Faith Stories: Reflections on a Life
I wrote this reflection in the months following my husband’s death in 2015. I was recently re-reading it and decided that the takeaway lessons might be a blessing to others and I ought to share it despite its personal nature – Kathy.
It is ironic. Bryan and I used to laugh and I’d give him a hard time because he couldn’t smile for posed pictures. Almost all of his photographs show him with a sort of half smile that we both never liked. Or at least I think he didn’t; I know I didn’t. So following Bryan’s death, the most common comment from people was how they enjoyed his smile. Too bad I didn’t realize it while he was alive (and I don’t think he did either), but Bryan’s smile apparently made people happy. The irony makes me smile. People who knew Bryan and people who barely knew him told me how they appreciated his warm, genuine big smile when he greeted you. One person told me that his smile lit up his face.

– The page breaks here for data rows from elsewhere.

(** The request that decided goes on. *)
Lemma decided_step m m' pre l l' post :
  decided_once m (pre ++ l :: post) → l ≠ Idle → l' ≠ Idle → approvals m' = approvals m →
  (∀ st, stage st m l → stage st m' l') → decided_once m' (pre ++ l' :: post).
Proof.
  intros [(b & Hb & Hfr & Hall & Hif)] Hl Hl' Ha Hst. split. exists b. rewrite Ha. split; [done|]. split; [done|].
  assert (sumZ busy (pre ++ l' :: post) = sumZ busy (pre ++ l :: post)) as Hs
    by (rewrite !sumZ_app; cbn [sumZ]; by destruct l, l').
  pose proof (Forall_elt _ _ _ Hall) as Hme.
  case_bool_decide as Hp.
  - exfalso. destruct Hif as [Hz _]. rewrite sumZ_app in Hz. cbn [sumZ] in Hz. pose proof (busy_nonneg pre).
    pose proof (busy_nonneg post). destruct l; cbn [busy] in Hz; [done|lia..].
  - split; [|lia]. apply stage_all; [|by apply Hst]. eapply alone_busy; [|exact Hl]. lia.
Qed.

Lemma careful_same {X} (c : event X) Φ Ψ m l :
  (∀ now m, ∃ x, handle saga uuid _ c now m = (m, Ok x)) → (∀ m' x, grows m m' → Φ m' l x) → careful (call c) Φ Ψ m l.
Proof.
  intros Hc HΦ. apply wp_call. intros now s1 pre post _ Hg Hi. destruct (Hc now s1) as [x Hx].
  exists s1, x, l. split_and!; [done|reflexivity|done|]. by apply HΦ.
Qed.

Lemma careful_findPending Φ Ψ m l :
  (∀ m' b, frozen b = frozen a → ChargeApproval.status b = ChargeApproval.PENDING → Φ m' l b) → (∀ m' e, Ψ m' l e) →
  careful (ChargeApprovalService.findPending aid) Φ Ψ m l.
Proof.
  intros HΦ HΨ. unfold ChargeApprovalService.findPending, ChargeApprovalService.findById. apply wp_bind, wp_bind, wp_call.
  intros now s1 pre post _ Hg Hi. exists s1, (approvals s1 !! aid), l. split_and!; [done|reflexivity|done|].
  destruct Hi as [(b & Hb & Hfr & _)]. rewrite Hb. cbn. case_bool_decide; [by apply HΦ|apply HΨ].
Qed.

Lemma careful_release b Φ Ψ m l : frozen b = frozen a → l = Charging ∨ l = Ran ∨ l = Closing →
  (∀ m', Φ m' Done tt) → (∀ m' e, Ψ m' Done e) →
  careful (DelegationService.releaseReservation (ChargeApproval.delegationId b) (ChargeApproval.amount b)) Φ Ψ m l.
Proof.
  intros [= Hd Hm] Hl HΦ HΨ. unfold DelegationService.releaseReservation, ask. apply wp_bind, wp_call.
  intros now s1 pre post _ Hg Hi. cbn [handle]. rewrite Hd, Hm.
  destruct (DelegationTypeOrmRepository.releaseSpend _ _ (delegations s1)) as [s r] eqn:Hr.
  eexists _, _, Done. split; [reflexivity|]. split; [by apply grows_same|]. split.
  - eapply decided_step; [exact Hi|by destruct Hl as [-> | [-> | ->]]|done|done|].
    intros st Hs. assert (delegations s1 = delegations m0) as Hs1 by (destruct Hl as [-> | [-> | ->]]; apply Hs).
    cbn [stage]. change (delegations s1{{delegations := s}}) with s. change (ran s1{{delegations := s}}) with (ran s1).
    split; [destruct Hl as [-> | [-> | ->]]; cbn in Hs; unfold ran_once in *; tauto|].
    right. unfold released. by rewrite <- Hs1, Hr.
  - destruct r as [[]|e]; cbn [of_result wp]; [apply HΦ|apply HΨ].
Qed.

Bryan had difficulties in his early life that shaped who he was. He had an undiagnosed learning disability that caused many of his school years to be traumatic (his word). The trauma contributed to his regret of not having a college degree, sometimes a feeling a hopelessness concerning job possibilities, alcoholism, and social anxiety. But these things, plus his general personality, led him to be a person empathetic toward people that others might not notice. He was always kind and started a conversation with the cashier in the checkout line. He noticed the person seating customers at the diner and the waiter or waitress serving him food. He was a big tipper. The last couple of years of his life he started a Saturday morning ritual of eating breakfast out at a diner – either Louie’s near LSU or Christina’s downtown diner. I only went with him occasionally as I like to take advantage of my only day of the week to sleep in. I didn’t know this but Bryan was getting to know the staff at these diners and I am told he would tip big occasionally when he heard there was a special need. He quietly picked up the tab for someone when he noticed they didn’t have enough money to pay.

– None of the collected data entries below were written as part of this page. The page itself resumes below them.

(* ===== verification/Decimal.v ===== *)
(** * Decimal strings

    Amounts travel as decimal strings: [bigint.toString()] on the way out,
    [BigInt(...)] on the way in, in JSON columns and [bigint] columns alike. *)

From stdpp Require Import pretty.
From S2P Require Import Prelude JsNumber Money.

Fixpoint all_chars (P : ascii → bool) (s : string) : bool :=
  match s with EmptyString => true | String c s => P c && all_chars P s end.

Definition is_digit (c : ascii) : bool := let n := N_of_ascii c in (48 <=? n)%N && (n <=? 57)%N.

Lemma digit_char x : (x < 10)%N → is_digit (pretty_N_char x) = true ∧ Str.digit_value (pretty_N_char x) = Some (Z.of_N x).
Proof.
  intros Hx. assert (x = 0 ∨ x = 1 ∨ x = 2 ∨ x = 3 ∨ x = 4 ∨ x = 5 ∨ x = 6 ∨ x = 7 ∨ x = 8 ∨ x = 9)%N as H by lia.
  repeat (destruct H as [->|H]); subst; split; reflexivity.
Qed.

Lemma pretty_go_digits x s : all_chars is_digit s = true → all_chars is_digit (pretty_N_go x s) = true.
Proof.
  revert s. induction (N.lt_wf_0 x) as [x _ IH]; intros s Hs. destruct (decide (x = 0)%N) as [->|Hx]; [done|].
  rewrite pretty_N_go_step by lia. apply IH; [apply N.div_lt; lia|]. cbn [all_chars]. rewrite Hs.
  by rewrite (proj1 (digit_char (x `mod` 10) ltac:(apply N.mod_lt; lia))).
Qed.

Lemma pretty_go_value x s : Str.radix_value 10 0 (pretty_N_go x s) = Str.radix_value 10 (Z.of_N x) s.
Proof.
  revert s. induction (N.lt_wf_0 x) as [x _ IH]; intros s. destruct (decide (x = 0)%N) as [->|Hx]; [done|].
  rewrite pretty_N_go_step by lia. rewrite IH by (apply N.div_lt; lia). cbn [Str.radix_value].
  assert (x `mod` 10 < 10)%N as Hm by (apply N.mod_lt; lia). rewrite (proj2 (digit_char _ Hm)).
  destruct (Z.ltb_spec (Z.of_N (x `mod` 10)) 10); [|lia]. f_equal.
  pose proof (N.div_mod x 10 ltac:(lia)). lia.
Qed.

(** *** A string of digits is read as such *)

Lemma digit_not_space c : is_digit c = true → Str.is_space c = false.
Proof.
  unfold is_digit, Str.is_space. intros [H1 H2]%andb_true_iff. apply N.leb_le in H1, H2.
  destruct (N.eqb_spec (N_of_ascii c) 32), (N.leb_spec 9 (N_of_ascii c)), (N.leb_spec (N_of_ascii c) 13); (done || lia).
Qed.

Lemma trim_digits s : all_chars is_digit s = true → Str.trim s = s.
Proof.
  intros Hs. unfold Str.trim.
  assert (Str.trimStart s = s) as ->.
  { destruct s as [|c s]; [done|]. cbn in *. apply andb_true_iff in Hs as [Hc _]. by rewrite digit_not_space. }
  induction s as [|c s IH]; [done|]. cbn in *. apply andb_true_iff in Hs as [Hc Hs]. rewrite IH by done.
  destruct s; [|done]. by rewrite digit_not_space.
Qed.

Lemma BigInt_digits s n : s ≠ ""%string → all_chars is_digit s = true → Str.radix_value 10 0 s = Some n → Str.BigInt s = Ok n.
Proof.
  intros Hne Hd Hv. unfold Str.BigInt. rewrite trim_digits by done.
  destruct s as [|c s]; [done|]. unfold Str.radix_literal.
  destruct c as [[] [] [] [] [] [] [] []]; try discriminate Hd; try (by rewrite Hv).
  destruct s as [|d s]; [by rewrite Hv|].
  destruct d as [[] [] [] [] [] [] [] []]; try discriminate Hd; by rewrite Hv.
Qed.

(** [BigInt(n.toString())] is [n]. *)
Lemma BigInt_pretty n : 0 ≤ n → Str.BigInt (pretty n) = Ok n.
Proof.
  intros Hn. destruct (decide (n = 0)) as [->|Hne]; [done|].
  assert (pretty n = pretty_N_go (Z.to_N n) "") as ->.
  { unfold pretty at 1, pretty_Z. destruct n as [|p|p]; [done| |lia]. unfold pretty, pretty_positive, pretty, pretty_N.
    by rewrite decide_False by done. }
  apply BigInt_digits.
  - intros H. pose proof (pretty_go_value (Z.to_N n) "") as Hv. rewrite H in Hv. cbn in Hv. injection Hv as Hv. lia.
  - by apply pretty_go_digits.
  - rewrite pretty_go_value. cbn. f_equal. lia.
Qed.

(** With its sign. *)
Lemma BigInt_pretty_Z n : Str.BigInt (pretty n) = Ok n.
Proof.
  destruct (Z.leb_spec 0 n) as [|Hn]; [by apply BigInt_pretty|]. destruct n as [|p|p]; [lia..|].
  assert (pretty (Z.neg p) = String "-" (pretty_N_go (N.pos p) "")) as ->.
  { unfold pretty at 1, pretty_Z. unfold pretty, pretty_positive, pretty, pretty_N. by rewrite decide_False by done. }
  set (s := pretty_N_go (N.pos p) ""). assert (all_chars is_digit s = true) as Hd by by apply pretty_go_digits.
  pose proof (pretty_go_value (N.pos p) "") as Hv. fold s in Hv. clearbody s. cbn in Hv.
  assert (Str.trim (String "-" s) = String "-" s) as Ht.
  { unfold Str.trim. change (Str.trimStart (String "-" s)) with (String "-" s). pose proof (trim_digits s Hd) as Hs. unfold Str.trim in Hs.
    assert (Str.trimStart s = s) as Hss. { destruct s as [|c s']; [done|]. cbn in Hd |- *. apply andb_true_iff in Hd as [Hc _]. by rewrite digit_not_space. }
    rewrite Hss in Hs. cbn. rewrite Hs. by destruct s. }
  unfold Str.BigInt. rewrite Ht. unfold Str.radix_literal. destruct s as [|c s'] eqn:Es; [discriminate Hv|]. rewrite Hv. done.
Qed.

Bryan had a strong faith. But he didn’t talk about it much and wasn’t obvious about his ministry. In fact, in recent years, his ministry was more about supporting me in the background. He went about using his gifts of generosity and kindness in small ways, never telling anyone. He wasn’t one to talk about himself or bring attention to himself. I have been much more overt in my ministry, choosing to practice and share my faith in community most often. I had thoughts many times that I wished Bryan would practice his faith the way I did. After his death, upon learning how he impacted lives in his quiet, unassuming way, it was more apparent than ever that we all practice our faith differently. There is no “right” way.
- It is cliche’ but apparently very true that just a smile goes a long way. It brings joy even when we don’t realize it.
- Tell someone when there is something about them that you like, no matter how small or unimportant it might seem. Don’t lose the opportunity to let that person know.
- We all have unique gifts. We don’t all practice our faith the same way. That is okay. Appreciate others for who they are and how they do things. Assume that God knows and is leading those who believe in Him.
- We all have our “crosses” to bear. Never assume you know what burden another person is carrying. Find ways to connect with others where they are.